Your answer should be the data below, reproduced with nothing changed.

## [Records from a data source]
BEGIN
(* ===== verification/NpzSurface.v ===== *)
(** * Surfaces from NPZ captures

    npz_surface.rs: reading the depth array out of an NPZ archive, sampling every frame of every camera on
    one grid, the baselines of the columns, and the mesh that is written for the client. A panic is
    [None]. *)

From S2P Require Import Prelude Json Http Float64 Float32 MeshFormat SurfaceGrid.
From Stdlib Require Import SpecFloat Ascii.
From coqutil Require Import Byte Word.LittleEndianList.

Definition MAX_NPY_BYTES : Z := 64 * 1024 * 1024.
Definition INVALID_DEPTH_FLOOR : f32 := f32_of_Z (-999999).
Definition DISPLAY_P95_RADIAL_OFFSET : f32 := f32_ratio 2 100.
Definition RECONSTRUCTION_REVISION : string := "npz-cylinder-column-profile-v5-hires-mm".

(** A computation that may panic. *)
Abbreviation Run A := (option (Result A string)).
Definition run_bind {A B} (m : Run A) (k : A -> Run B) : Run B :=
  match m with Some (Ok a) => k a | Some (Err e) => Some (Err e) | None => None end.
Notation "'let!' x := m 'in' k" := (run_bind m (fun x => k)) (at level 200, x pattern, right associativity) : rust_scope.

(** ** The depth array *)

Record DepthArray := mkDepthArray { da_rows : Z; da_columns : Z; da_values : list f32 }.

Definition header_field (header name : string) : Result string string :=
  match split_once ("'" +:+ name +:+ "':") header with
  | Some (_, rest) => Ok (trim_start rest)
  | None => Err ("NPY header is missing " +:+ name)
  end.

(** [.map(parse).collect()] over the dimensions. *)
Fixpoint parse_dimensions (parts : list string) : Result (list Z) string :=
  match parts with
  | [] => Ok []
  | part :: rest =>
      match parse_u64 part with
      | None => Err "NPY shape contains an invalid dimension"
      | Some n => let? dimensions := parse_dimensions rest in Ok (n :: dimensions)
      end
  end.

Definition parse_shape (header : string) : Result (Z * Z) string :=
  let? value := header_field header "shape" in
  match split_once "(" value with
  | None => Err "NPY shape is invalid"
  | Some (_, rest) =>
      match split_once ")" rest with
      | None => Err "NPY shape is invalid"
      | Some (inner, _) =>
          let? dimensions := parse_dimensions (List.filter (fun part => negb (is_empty part)) (map trim (split_byte (ascii_of_nat 44) inner))) in
          match dimensions with
          | [rows; columns] =>
              if (rows =? 0) || (columns =? 0) then Err "NPY depth array must be a non-empty two-dimensional array" else Ok (rows, columns)
          | _ => Err "NPY depth array must be a non-empty two-dimensional array"
          end
      end
  end.

(** [bytes[i]] behind a check of the length. *)
Definition byte_no (bytes : list byte) (i : nat) : byte := nth i bytes Byte.x00.

(** [.chunks_exact(4).map(f32::from_le_bytes)]. *)
Fixpoint f32_chunks (l : list byte) : list f32 :=
  match l with
  | a :: b :: c :: d :: rest => f32_of_le_bytes [a; b; c; d] :: f32_chunks rest
  | _ => []
  end.

Definition npy_magic : list byte := Byte.x93 :: String.list_byte_of_string "NUMPY".

(** The length of the header and where it starts. *)
Definition npy_preamble (bytes : list byte) : option (Z * Z) :=
  let version := (byte.unsigned (byte_no bytes 6), byte.unsigned (byte_no bytes 7)) in
  if bool_decide (version = (1, 0)) then Some (le_combine [byte_no bytes 8; byte_no bytes 9], 10)
  else if (bool_decide (version = (2, 0)) || bool_decide (version = (3, 0))) && (12 <=? Z.of_nat (length bytes)) then
    Some (le_combine [byte_no bytes 8; byte_no bytes 9; byte_no bytes 10; byte_no bytes 11], 12)
  else None.

Definition parse_depth_npy (bytes : list byte) : Result DepthArray string :=
  let size := Z.of_nat (length bytes) in
  if (size <? 10) || negb (bool_decide (take 6 bytes = npy_magic)) then Err "NPZ depth member is not an NPY array"
  else
    match npy_preamble bytes with
    | None => Err "unsupported NPY version"
    | Some (header_length, header_start) =>
        match filter_opt (fun offset => offset <=? size) (checked_add u64_max header_start header_length) with
        | None => Err "NPY header length is invalid"
        | Some data_start =>
            let header := String.string_of_list_byte (take (Z.to_nat header_length) (drop (Z.to_nat header_start) bytes)) in
            if negb (utf8_valid header) then Err "NPY header is not ASCII/UTF-8" else
            let? descriptor := header_field header "descr" in
            let quoted q order := String q (order +:+ "f4" +:+ String q EmptyString) in
            if negb (existsb (fun d => starts_with d descriptor)
                       [quoted (ascii_of_nat 39) "<"; quoted quote "<"; quoted (ascii_of_nat 39) "="; quoted quote "="])
            then Err "NPY depth array must use little-endian float32" else
            let? order := header_field header "fortran_order" in
            if negb (starts_with "False" order) then Err "Fortran-order NPY depth arrays are unsupported" else
            let? shape := parse_shape header in
            let '(rows, columns) := shape in
            match checked_mul u64_max rows columns with
            | None => Err "NPY depth dimensions overflow"
            | Some value_count =>
                match checked_mul u64_max value_count 4 with
                | None => Err "NPY depth byte count overflow"
                | Some byte_count =>
                    if negb (bool_decide (checked_add u64_max data_start byte_count = Some size))
                    then Err "NPY depth payload length does not match its shape"
                    else Ok (mkDepthArray rows columns (f32_chunks (drop (Z.to_nat data_start) bytes)))
                end
            end
        end
    end.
END
## [WRITTEN ANSWER]
(* ===== verification/NpzSurface.v ===== *)
(** * Surfaces from NPZ captures

    npz_surface.rs: reading the depth array out of an NPZ archive, sampling every frame of every camera on
    one grid, the baselines of the columns, and the mesh that is written for the client. A panic is
    [None]. *)

From S2P Require Import Prelude Json Http Float64 Float32 MeshFormat SurfaceGrid.
From Stdlib Require Import SpecFloat Ascii.
From coqutil Require Import Byte Word.LittleEndianList.

Definition MAX_NPY_BYTES : Z := 64 * 1024 * 1024.
Definition INVALID_DEPTH_FLOOR : f32 := f32_of_Z (-999999).
Definition DISPLAY_P95_RADIAL_OFFSET : f32 := f32_ratio 2 100.
Definition RECONSTRUCTION_REVISION : string := "npz-cylinder-column-profile-v5-hires-mm".

(** A computation that may panic. *)
Abbreviation Run A := (option (Result A string)).
Definition run_bind {A B} (m : Run A) (k : A -> Run B) : Run B :=
  match m with Some (Ok a) => k a | Some (Err e) => Some (Err e) | None => None end.
Notation "'let!' x := m 'in' k" := (run_bind m (fun x => k)) (at level 200, x pattern, right associativity) : rust_scope.

(** ** The depth array *)

Record DepthArray := mkDepthArray { da_rows : Z; da_columns : Z; da_values : list f32 }.

Definition header_field (header name : string) : Result string string :=
  match split_once ("'" +:+ name +:+ "':") header with
  | Some (_, rest) => Ok (trim_start rest)
  | None => Err ("NPY header is missing " +:+ name)
  end.

(** [.map(parse).collect()] over the dimensions. *)
Fixpoint parse_dimensions (parts : list string) : Result (list Z) string :=
  match parts with
  | [] => Ok []
  | part :: rest =>
      match parse_u64 part with
      | None => Err "NPY shape contains an invalid dimension"
      | Some n => let? dimensions := parse_dimensions rest in Ok (n :: dimensions)
      end
  end.

Definition parse_shape (header : string) : Result (Z * Z) string :=
  let? value := header_field header "shape" in
  match split_once "(" value with
  | None => Err "NPY shape is invalid"
  | Some (_, rest) =>
      match split_once ")" rest with
      | None => Err "NPY shape is invalid"
      | Some (inner, _) =>
          let? dimensions := parse_dimensions (List.filter (fun part => negb (is_empty part)) (map trim (split_byte (ascii_of_nat 44) inner))) in
          match dimensions with
          | [rows; columns] =>
              if (rows =? 0) || (columns =? 0) then Err "NPY depth array must be a non-empty two-dimensional array" else Ok (rows, columns)
          | _ => Err "NPY depth array must be a non-empty two-dimensional array"
          end
      end
  end.

(** [bytes[i]] behind a check of the length. *)
Definition byte_no (bytes : list byte) (i : nat) : byte := nth i bytes Byte.x00.

(** [.chunks_exact(4).map(f32::from_le_bytes)]. *)
Fixpoint f32_chunks (l : list byte) : list f32 :=
  match l with
  | a :: b :: c :: d :: rest => f32_of_le_bytes [a; b; c; d] :: f32_chunks rest
  | _ => []
  end.

Definition npy_magic : list byte := Byte.x93 :: String.list_byte_of_string "NUMPY".

(** The length of the header and where it starts. *)
Definition npy_preamble (bytes : list byte) : option (Z * Z) :=
  let version := (byte.unsigned (byte_no bytes 6), byte.unsigned (byte_no bytes 7)) in
  if bool_decide (version = (1, 0)) then Some (le_combine [byte_no bytes 8; byte_no bytes 9], 10)
  else if (bool_decide (version = (2, 0)) || bool_decide (version = (3, 0))) && (12 <=? Z.of_nat (length bytes)) then
    Some (le_combine [byte_no bytes 8; byte_no bytes 9; byte_no bytes 10; byte_no bytes 11], 12)
  else None.

Definition parse_depth_npy (bytes : list byte) : Result DepthArray string :=
  let size := Z.of_nat (length bytes) in
  if (size <? 10) || negb (bool_decide (take 6 bytes = npy_magic)) then Err "NPZ depth member is not an NPY array"
  else
    match npy_preamble bytes with
    | None => Err "unsupported NPY version"
    | Some (header_length, header_start) =>
        match filter_opt (fun offset => offset <=? size) (checked_add u64_max header_start header_length) with
        | None => Err "NPY header length is invalid"
        | Some data_start =>
            let header := String.string_of_list_byte (take (Z.to_nat header_length) (drop (Z.to_nat header_start) bytes)) in
            if negb (utf8_valid header) then Err "NPY header is not ASCII/UTF-8" else
            let? descriptor := header_field header "descr" in
            let quoted q order := String q (order +:+ "f4" +:+ String q EmptyString) in
            if negb (existsb (fun d => starts_with d descriptor)
                       [quoted (ascii_of_nat 39) "<"; quoted quote "<"; quoted (ascii_of_nat 39) "="; quoted quote "="])
            then Err "NPY depth array must use little-endian float32" else
            let? order := header_field header "fortran_order" in
            if negb (starts_with "False" order) then Err "Fortran-order NPY depth arrays are unsupported" else
            let? shape := parse_shape header in
            let '(rows, columns) := shape in
            match checked_mul u64_max rows columns with
            | None => Err "NPY depth dimensions overflow"
            | Some value_count =>
                match checked_mul u64_max value_count 4 with
                | None => Err "NPY depth byte count overflow"
                | Some byte_count =>
                    if negb (bool_decide (checked_add u64_max data_start byte_count = Some size))
                    then Err "NPY depth payload length does not match its shape"
                    else Ok (mkDepthArray rows columns (f32_chunks (drop (Z.to_nat data_start) bytes)))
                end
            end
        end
    end.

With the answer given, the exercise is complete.